The Day My Buddha Burned - part eight

The Loss of ‘The One’
Ever since I was a little girl, I, along with countless others, was trained to believe that there would be a ‘one’.  If you asked me straight to my face, I would have to say no, it’s not sane, I don’t believe that, and yet, in actual fact, when the situation arose, I have to say, I finally thought ‘ahh, now, here is the end of my search.’
Please remember at this point in time, that I am someone who at a relatively young age lost what she thought was her belief system, only to find that there were still beliefs to be lost. The angst of knowing better and yet being pulled along by a force so much stronger than I could bear mingled with every stage of grief.
It was love at first sight. I have never experienced it before and have never experienced it again. A certain knowing that he was ‘the one’. A figure so unlike what I might be attracted to, and yet a face known and recorded deep in my mind from a time past that I have no recollection of it. Yes, it felt like destiny.
After countless misunderstandings and a myriad of disappointments, I let him go to a barrage of tears and sudden aging.  Lines appeared where there had been none before. Skin sagged and for the first time in my life, I looked my age. But I prayed. I trusted the will of the Universe. I waited.
A year passed until I heard from him again. And this time, I felt the strong urge in my body that said we were destined to be together and at the same moment, it didn’t command me. I was not swayed by it. I was patient, watchful, and part of me was healthily indifferent. Non attached. It felt different than ever before. I was not a victim to the overpowering flow of feeling. I experienced it, but I was not it. It was a significant moment that I remember clearly. Being rooted in the observer.

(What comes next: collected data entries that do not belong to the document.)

(** * PyHEADTAIL [particles/generators.py]: longitudinal bucket matching

    A shallow embedding of [StationaryExponential] and [RFBucket] from
    [src/particles/generators.py], with the properties the specification
    states about them, and of the Gaussian and uniform generators of the
    same file, with further properties read off the code.

    Numbers.  The source computes with NumPy [float64] values.  They are
    modelled as ideal real numbers extended with the three IEEE special
    values a NumPy operation can return without raising ([inf], [-inf],
    [nan]).  [np.exp] overflows to [inf] as it does on doubles; rounding,
    overflow in the other operations and the sign of zero are outside the
    model.  A literal is the real number it denotes: the tolerance [1e-4]
    of the matching loop is the real 1/10000, which the double of the
    source exceeds by less than 5e-21.  The two values [dblquad] returns
    are Python floats, whose division raises on a zero divisor.

    Arrays.  A NumPy array is a list, and a function the source applies to
    an array is applied to each entry.

    Effects.  [print] statements append to a log, exceptions abort the
    computation with the log written so far, the attribute writes to the
    [StationaryExponential] object and to the particle buffer are explicit
    state passing, and the global [np.random] stream is a sequence of draws
    read at a position. *)

From Stdlib Require Import Reals Lra Lia List Bool String Arith Sorted.
Import ListNotations.

Local Open Scope R_scope.

(** ** NumPy [float64] arithmetic *)

Inductive float64 : Type :=
| Fin (r : R)
| PInf
| NInf
| NaN.

Coercion Fin : R >-> float64.

Module Np.

(** The infinity that carries the sign of [s]; [nan] when there is none. *)
Definition signed_inf (s : R) : float64 :=
  if Req_dec_T s 0 then NaN else if Rlt_dec 0 s then PInf else NInf.

Definition neg (a : float64) : float64 :=
  match a with
  | Fin x => Fin (- x)
  | PInf => NInf
  | NInf => PInf
  | NaN => NaN
  end.

Definition add (a b : float64) : float64 :=
  match a, b with
  | NaN, _ | _, NaN => NaN
  | Fin x, Fin y => Fin (x + y)
  | PInf, NInf | NInf, PInf => NaN
  | PInf, _ | _, PInf => PInf
  | NInf, _ | _, NInf => NInf
  end.

Definition sub (a b : float64) : float64 := add a (neg b).

Definition mul (a b : float64) : float64 :=
  match a, b with
  | NaN, _ | _, NaN => NaN
  | Fin x, Fin y => Fin (x * y)
  | Fin x, PInf | PInf, Fin x => signed_inf x
  | Fin x, NInf | NInf, Fin x => signed_inf (- x)
  | PInf, PInf | NInf, NInf => PInf
  | PInf, NInf | NInf, PInf => NInf
  end.

(** True division ([from __future__ import division]).  NumPy does not
    raise on a zero divisor: it returns [nan] or an infinity. *)
Definition div (a b : float64) : float64 :=
  match a, b with
  | NaN, _ | _, NaN => NaN
  | Fin x, Fin y => if Req_dec_T y 0 then signed_inf x else Fin (x / y)
  | Fin _, _ => Fin 0
  | PInf, Fin y => if Rlt_dec y 0 then NInf else PInf
  | NInf, Fin y => if Rlt_dec y 0 then PInf else NInf
  | _, _ => NaN
  end.

Definition abs (a : float64) : float64 :=
  match a with
  | Fin x => Fin (Rabs x)
  | PInf | NInf => PInf
  | NaN => NaN
  end.

(** The largest double whose exponential is still a finite double:
    [np.exp] returns [inf] for every double above it. *)
Definition exp_max : R := 709.782712893384.

Definition exp (a : float64) : float64 :=
  match a with
  | Fin x => if Rlt_dec exp_max x then PInf else Fin (Rtrigo_def.exp x)
  | PInf => PInf
  | NInf => Fin 0
  | NaN => NaN
  end.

And even after the words ‘I think I have misjudged you’ I did not flutter in hope. I saw clearly into the fear and confusion in his own mind and I knew that it was not to be. He called later with suspicion and his own delusion fully intact and I let my ‘the one’ go. I shed no tears. And indeed, it was a relief. It was another illusion that I had passed through, and this time I was getting the hang of it, understanding the feel of emotion in the body and its influence on the mind. I’d had time to absorb it all and learn from it, and to repeat the experience from a different foundation.